Injection of human CTNS-mCherry mRNA in fertilized eggs of ctns^−/− zebrafish decreases cystine accumulation, restores tubular reabsorption and alleviates glomerular proteinuria. (a) Injected ctns^−/− zebrafish larvae were collected in groups of 10–12 fish. Cystine levels in treated larvae were measured at 72 h and 120 h post-injection (n = 5 groups). Statistical analysis was performed using a Student’s t-test. Mean and SEM are indicated. **p < 0.01. (b,c) mRNA treated ctns^−/−[Tg(l-fabp:DBP:eGFP)] larvae were injected with 10 kDa dextran-AF647 for evaluation of low molecular weight proteinuria (LMWP) at 72 h post-injection and fixed for cryosection after 16 h. Sections were stained with Hoechst 33342 (blue) and wheat germ agglutinin (WGA, white), with the DBP-GFP visible in the liver (green). Tubular intensity of dextran-AF647 fluorescence (magenta) was measured and used to quantify low molecular weight protein absorption. Data were analysed with a Student’s t-test and mean and SEM are indicated (n = 9 fish).

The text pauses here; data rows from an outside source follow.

Lemma store_back g st cq bs s l fl w :
  opened g st cq bs s l fl -> off_of cq <> 0 -> w <> [] -> off_of cq + Z.of_nat (length w) <= 32 ->
  Forall (fun c => 0 <= c < 256) w ->
  exists st' l', store st cq w = Ok st' /\ opened 1 st' (cq + Z.of_nat (length w)) (bs ++ w) s l' fl /\
    moves st l fl st' l' fl /\ hd_addr l' 0 = hd_addr l 0 /\
    room_at st' (cq + Z.of_nat (length w)) = room_at st cq - Z.of_nat (length w).
Proof.
  intros H Ho Hw Hfit Hby. pose proof H as (Hc&(l0&k&info&e&->&Hcl&He&Hs&Hg&Hbs)&Hf&Hnd).
  apply chain_app in Hc as [Hc0 (Hk&Hok&_)]. pose proof Hok as (Hk0&Hkm&Hkl&Hkb). simpl in Hk0, Hkm, Hkl, Hkb, Hc0, Hk.
  assert (e < 28)%nat as He28.
  { destruct (decide (e = 28)%nat) as [->|]; [|lia]. exfalso. apply Ho. subst cq.
    change (k + 4 + Z.of_nat 28) with (k + 4 + 28). rewrite <- Z.add_assoc. by apply off_of_end. }
  subst cq. rewrite <- Z.add_assoc in Hfit, Ho |- *. rewrite off_of_in in Hfit by lia.
  unfold store, get_block. rewrite blk_of_in, off_of_in, Hk by lia. cbn [mbind outcome_bind].
  replace ((4 <=? 4 + Z.of_nat e) && (4 + Z.of_nat e + Z.of_nat (length w) <=? CBLOCK)) with true
    by (symmetry; unfold CBLOCK; rewrite andb_true_iff, !Z.leb_le; lia).
  replace (Z.to_nat (4 + Z.of_nat e - 4)) with e by lia. cbn [c_info c_next].
  set (info' := take e info ++ w ++ drop (e + length w) info).
  assert (1 <= length w)%nat as Hw1 by (destruct w; simpl; [done|lia]).
  assert (length info' = 28%nat) as Hlen'. { unfold info'. rewrite !length_app, length_take, length_drop. lia. }
  assert (ids (l0 ++ [(k, info')]) = ids (l0 ++ [(k, info)])) as Hids by by rewrite !ids_app.
  assert (k ∉ ids l0 /\ k ∉ ids fl) as [Hn0 Hnf].
  { rewrite ids_app in Hnd. apply NoDup_app in Hnd as (Hnd1&Hd&_). apply NoDup_app in Hnd1 as (_&Hd1&_). simpl in *. set_solver. }
  exists (put_block st k (Cblock 0 info')), (l0 ++ [(k, info')]). split; [done|]. split.
  - unfold opened. rewrite Hids. split_and?; [| | |done].
    + cbn [c_mem put_block]. apply chain_app. split; [by apply chain_insert|]. simpl. rewrite lookup_insert_eq.
      split_and?; try done. unfold block_ok. simpl. split_and?; try done. unfold info'. apply Forall_app. split; [by apply Forall_take|].
      apply Forall_app. split; [done|by apply Forall_drop].
    + exists l0, k, info', (e + length w)%nat. split_and?; try done; try lia.
      rewrite Hbs. unfold info'. rewrite (app_assoc (take e info)). rewrite take_app_length' by (rewrite length_app, length_take; lia).
      rewrite (app_assoc (text l0)). rewrite (drop_app_le (text l0 ++ take e info)); [done|].
      rewrite length_app, length_take. destruct l0 as [|[k1 i1] l1]; [simpl; lia|].
      destruct Hc0 as (_&(_&_&Hl1&_)&_). simpl in Hl1. unfold text. simpl. rewrite length_app. lia.
    + destruct Hf as (Hcf&Hh&Hn). split; [|done]. by apply chain_insert.
  - split; [|split].
    + split; [by rewrite Hids|]. intros k' Hk'. cbn [c_mem put_block]. apply lookup_insert_ne. intros <-. apply Hk'.
      rewrite ids_app. simpl. set_solver.
    + by destruct l0 as [|[? ?] ?].
    + unfold room_at. cbn [cfreecount put_block]. apply Z.mod_divide in Hkm as [d ->]; [|lia].
      rewrite <- (Z.mod_unique_pos (- (d * 32 + (4 + Z.of_nat e))) 32 (- d - 1) (28 - Z.of_nat e)) by lia.
      rewrite <- (Z.mod_unique_pos (- (d * 32 + (4 + Z.of_nat e) + Z.of_nat (length w))) 32 (- d - 1) (28 - Z.of_nat e - Z.of_nat (length w))) by lia. lia.
Qed.

(** Taking the first free block. *)
Lemma take_block_rep st k info fl : free_rep st ((k, info) :: fl) -> NoDup (ids ((k, info) :: fl)) ->
  exists st', take_block st k = Ok st' /\ free_rep st' fl /\ c_mem st' = <[k:=Cblock 0 info]> (c_mem st) /\
    cfreecount st' = cfreecount st - 28.
Proof.
  intros ((Hk&Hok&Hc)&Hh&Hn) Hnd. unfold take_block, get_block. rewrite Hk. cbn [mbind outcome_bind].
  unfold set_next, get_block. cbn [capacity_note c_mem c_next]. rewrite Hk. cbn [mbind outcome_bind c_info].
  eexists. split; [done|]. cbn [put_block capacity_note c_mem cfreecount]. split; [|split; [done|cbn; unfold CBSIZE; lia]].
  apply NoDup_cons in Hnd as [Hni _]. split; [by apply chain_insert|]. split; [done|].
  cbn. simpl in Hn. unfold CBSIZE. lia.
Qed.

Lemma first_block_ok st fl : free_rep st fl -> NoDup (ids fl) ->
  (fl = [] /\ first_block st = Ok (capacity_note st true, None)) \/
  exists st' cq l' fl', first_block st = Ok (st', Some cq) /\ opened 0 st' cq [] 0 l' fl' /\ moves st [] fl st' l' fl' /\
    cq = hd_addr l' 0 + 4 /\ off_of cq <> 0 /\ room_at st' cq = cfreecount st.
Proof.
  intros Hf Hnd. unfold first_block. destruct fl as [|[k info] fl].
  { left. split; [done|]. destruct Hf as (_&->&_). done. }
  right. pose proof Hf as ((_&(Hk0&Hkm&Hkl&Hkb)&Hc)&Hh&_). simpl in Hk0, Hkm, Hkl, Hkb, Hh. rewrite Hh.
  destruct (Z.eqb_spec k 0); [lia|]. destruct (take_block_rep _ _ _ _ Hf Hnd) as (st'&E&Hf'&Hm&Hn).
  rewrite E. cbn [mbind outcome_bind]. exists st', (k + 4), [(k, info)], fl. split; [done|]. apply NoDup_cons in Hnd as [Hni Hnd].
  split; [|split; [|split; [done|split]]].
  - split; [|split; [|split; [done|simpl; apply NoDup_cons; done]]].
    + simpl. rewrite Hm, lookup_insert_eq. by split_and?.
    + exists [], k, info, 0%nat. split_and?; try done; lia.
  - split; [done|]. intros k' Hk'. rewrite Hm. apply lookup_insert_ne. intros <-. apply Hk'. simpl. set_solver.
  - rewrite off_of_in by lia. lia.
  - unfold room_at. apply Z.mod_divide in Hkm as [d ->]; [|lia].
    rewrite <- (Z.mod_unique_pos (- (d * 32 + 4)) 32 (- d - 1) 28) by lia. lia.
Qed.

Lemma next_block_ok g st cq bs s l fl :
  opened g st cq bs s l fl -> (g = 0%nat -> off_of cq <> 0) ->
  (fl = [] /\ g <> 0%nat /\ off_of cq = 0 /\ exists st', next_block st cq = Ok (st', None) /\ opened g st' cq bs s l [] /\
     moves st l fl st' l [] /\ room_at st cq = 0 /\ room_at st' cq = 0) \/
  exists g' st' cq' l' fl', next_block st cq = Ok (st', Some cq') /\ opened g' st' cq' bs s l' fl' /\ moves st l fl st' l' fl' /\
    hd_addr l' 0 = hd_addr l 0 /\ off_of cq' <> 0 /\ room_at st' cq' = room_at st cq.
Proof.
  intros H Hg0. destruct (opened_end _ _ _ _ _ _ _ H) as (l0&k&info&e&->&Hk&Hok&Hcq&He&Hslack&Hoff).
  unfold next_block. destruct (Z.eqb_spec (off_of cq) 0) as [Ho|Ho].
  2: { right. exists g, st, cq, (l0 ++ [(k, info)]), fl. split; [done|]. by split_and?; try apply moves_refl. }
  assert (e = 28)%nat as -> by (destruct (decide (e = 28)%nat); [done|lia]).
  replace (cq - CBLOCK) with k by (unfold CBLOCK; lia).
  destruct H as (Hc&Hseg&Hf&Hnd). pose proof Hf as (Hcf&Hh&Hn).
  unfold set_next, get_block. rewrite Hk. cbn [mbind outcome_bind c_info]. cbn [cfreelist put_block]. rewrite Hh.
  destruct fl as [|[k2 info2] fl]; cbn [hd_addr].
  - left. split; [done|]. split; [by intros ->; destruct (Hg0 eq_refl)|]. split; [done|].
    eexists. split; [done|]. unfold opened, free_rep, moves, room_at. cbn [c_mem capacity_note put_block cfreelist cfreecount].
    rewrite (insert_id _ _ _ Hk). simpl in Hn. rewrite Hslack. split_and?; try done; lia.
  - right. pose proof Hcf as (Hk2&(Hk20&Hk2m&Hk2l&Hk2b)&Hcf'). simpl in Hk20, Hk2m, Hk2l, Hk2b. destruct (Z.eqb_spec k2 0); [lia|].
    assert (k ∉ ids l0 /\ k ∉ k2 :: ids fl /\ k2 ∉ ids l0 /\ k2 ∉ ids fl /\ NoDup (k2 :: ids fl) /\ NoDup (ids l0)) as (N1&N2&N3&N4&N5&N6).
    { rewrite ids_app in Hnd. simpl in Hnd. rewrite <- app_assoc in Hnd. simpl in Hnd. apply NoDup_app in Hnd as (N6&Hd&Hr).
      pose proof Hr as [N2 N5]%NoDup_cons. pose proof N5 as [N4 _]%NoDup_cons.
      split_and?; try done; intros Hx; apply (Hd _ Hx); rewrite !elem_of_cons; auto. }
    set (st1 := put_block st k (Cblock k2 info)).
    assert (free_rep st1 ((k2, info2) :: fl)) as Hf1.
    { split; [|done]. apply chain_insert; [done|]. exact Hcf. }
    destruct (take_block_rep st1 k2 info2 fl Hf1 N5) as (st'&E&Hf'&Hm&Hn').
    rewrite E. cbn [mbind outcome_bind]. exists 0%nat, st', (k2 + 4), ((l0 ++ [(k, info)]) ++ [(k2, info2)]), fl.
    split; [done|]. split; [|split; [|split; [by destruct l0 as [|[? ?] ?]|split]]].
    + split; [|split; [|split; [done|]]].
      * rewrite Hm. cbn [c_mem put_block st1]. apply chain_app in Hc as [Hc0 _]. rewrite <- app_assoc. apply chain_app. split.
        { apply chain_insert; [done|]. by apply chain_insert. }
        assert (k <> k2) by (intros ->; apply N2; set_solver).
        simpl. rewrite lookup_insert_ne, !lookup_insert_eq by done. by split_and?.
      * destruct Hseg as (l0'&k'&info'&e'&El&Hcl&He'&Hs&Hg&Hbs). apply app_inj_tail in El as [<- [= <- <-]].
        assert (e' = 28)%nat as -> by lia. destruct Hok as (_&_&Hl&_). simpl in Hl.
        exists (l0 ++ [(k, info)]), k2, info2, 0%nat. split_and?; try done; [lia|lia|by destruct l0|].
        rewrite Hbs. unfold text. rewrite map_app, concat_app. simpl. rewrite !app_nil_r. by rewrite take_ge by lia.
      * rewrite !ids_app in *. simpl in *. rewrite <- app_assoc. done.
    + split; [rewrite !ids_app; simpl; by rewrite <- !app_assoc|]. intros k' Hk'. rewrite Hm. cbn [c_mem put_block st1].
      rewrite !lookup_insert_ne; [done| |]; intros <-; apply Hk'; rewrite ids_app; simpl; set_solver.
    + rewrite off_of_in by lia. lia.
    + unfold room_at. rewrite Hslack, Hn'. cbn [cfreecount put_block st1]. apply Z.mod_divide in Hk2m as [d ->]; [|lia].
      rewrite <- (Z.mod_unique_pos (- (d * 32 + 4)) 32 (- d - 1) 28) by lia. lia.
Qed.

Scale bar = 100 µm. *p < 0.05. (d) Glomerular proteinuria was evaluated in the ctns^−/−[Tg(l-fabp:DBP:eGFP)] larvae at 120 h post-injection of CTNS-mCherry mRNA. Images were generated with the Acquifer imaging machine. For quantification, an automatized FIJI script was used within a mask determined by segmentation of blood vessels upon traversing blood cells. Data were analysed with a Welch’s t-test. Mean and SEM are indicated (n = 26 fish). ***p < 0.001. (e,f) Sections of injected ctns^−/− fish were prepared at 72 h post-injection and stained for the megalin multi-ligand receptor on the proximal tubular brush border (green), with a nuclear counterstain (blue). Confocal images were obtained and Alexa-488 intensity was measured in each tubule (n = 8 fish) and showed the restauration of proximal tubular megalin expression in treated larvae. Statistical significance was tested using an Student’s t-test and mean and SEM are indicated. *p < 0.05. Scale bar = 20 µm. (g) Paraffin sections of embryos at 120 h post-injection were stained for cleaved caspase-3 and the proximal tubulus identified (red circle). High signal spots are accentuated by an arrow. Scale bar = 20 µm.